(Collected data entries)
##############################

Lemma provision_told g key now (w : World) :
  (sequential g (Provision key now) w).1 =
    Done (Provisioned ('(policy, t) ← tokens_resolve_full key now (world_tokens w); Some (doc_at g key policy t (w_uuids w)))).
Proof.
  rewrite <- run_code. cbn [code]. rewrite run_bind, eff_bind_unfold. unfold provision_code.
  cbn [call mbind prog_bind prog_bind_go run exec]. destruct (tokens_resolve_full key now (world_tokens w)) as [[policy t]|]; [|done].
  rewrite run_bind, eff_bind_unfold. pose proof (run_services_at (services (router g)) key policy now (ttl_remaining now t) w) as E.
  destruct (run _ w) as [r w']. cbn in E. by subst r.
Qed.

Lemma agree_provision g key a now (w : World) :
  owns a key -> agree key (sequential g (Provision key now) w).2 w.
Proof.
  intros Ho. rewrite <- run_code. apply (run_spares_mintless key a); [done| |].
  - apply one_mint_bind; [apply one_mint_provision|done].
  - by apply sparing_bind; [apply sparing_provision|].
Qed.

Lemma agree_observed g key a c (w1 w2 : World) :
  owns a key -> observed key c = true -> agree key w1 w2 ->
  told g (mkServed c (sequential g c w1).1 (w_uuids w1)) (mkServed c (sequential g c w2).1 (w_uuids w2)) /\
  agree key (sequential g c w1).2 (sequential g c w2).2.
Proof.
  intros Ho Hc HA. destruct (is_provision c) eqn:Ep.
  - destruct c as [| | | |token now]; try done. apply bool_decide_eq_true_1 in Hc as ->. split.
    + split; [done|]. cbn [sv_request sv_reply sv_drawn]. rewrite !provision_told. unfold tokens_resolve_full.
      rewrite (ag_entry _ _ _ HA). destruct (world_tokens w2 !! key) as [e|]; [|by left]. cbn [mbind option_bind].
      destruct (e_expires_at_ms e <=? now)%Z; [by left|]. right. by do 4 eexists.
    + transitivity w1; [by eapply agree_provision|]. transitivity w2; [done|]. symmetry. by eapply agree_provision.
  - rewrite <- !run_code. destruct (run_agree key (code g c) w1 w2) as [E HA']; [by apply about_observed|done|].
    split; [|done]. split; [done|]. by left.
Qed.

##############################

→ **EXERCISE BRIEF**
The entries above are to be retyped exactly.

→ **EXERCISE RESULT**
Lemma provision_told g key now (w : World) :
  (sequential g (Provision key now) w).1 =
    Done (Provisioned ('(policy, t) ← tokens_resolve_full key now (world_tokens w); Some (doc_at g key policy t (w_uuids w)))).
Proof.
  rewrite <- run_code. cbn [code]. rewrite run_bind, eff_bind_unfold. unfold provision_code.
  cbn [call mbind prog_bind prog_bind_go run exec]. destruct (tokens_resolve_full key now (world_tokens w)) as [[policy t]|]; [|done].
  rewrite run_bind, eff_bind_unfold. pose proof (run_services_at (services (router g)) key policy now (ttl_remaining now t) w) as E.
  destruct (run _ w) as [r w']. cbn in E. by subst r.
Qed.

Lemma agree_provision g key a now (w : World) :
  owns a key -> agree key (sequential g (Provision key now) w).2 w.
Proof.
  intros Ho. rewrite <- run_code. apply (run_spares_mintless key a); [done| |].
  - apply one_mint_bind; [apply one_mint_provision|done].
  - by apply sparing_bind; [apply sparing_provision|].
Qed.

Lemma agree_observed g key a c (w1 w2 : World) :
  owns a key -> observed key c = true -> agree key w1 w2 ->
  told g (mkServed c (sequential g c w1).1 (w_uuids w1)) (mkServed c (sequential g c w2).1 (w_uuids w2)) /\
  agree key (sequential g c w1).2 (sequential g c w2).2.
Proof.
  intros Ho Hc HA. destruct (is_provision c) eqn:Ep.
  - destruct c as [| | | |token now]; try done. apply bool_decide_eq_true_1 in Hc as ->. split.
    + split; [done|]. cbn [sv_request sv_reply sv_drawn]. rewrite !provision_told. unfold tokens_resolve_full.
      rewrite (ag_entry _ _ _ HA). destruct (world_tokens w2 !! key) as [e|]; [|by left]. cbn [mbind option_bind].
      destruct (e_expires_at_ms e <=? now)%Z; [by left|]. right. by do 4 eexists.
    + transitivity w1; [by eapply agree_provision|]. transitivity w2; [done|]. symmetry. by eapply agree_provision.
  - rewrite <- !run_code. destruct (run_agree key (code g c) w1 w2) as [E HA']; [by apply about_observed|done|].
    split; [|done]. split; [done|]. by left.
Qed.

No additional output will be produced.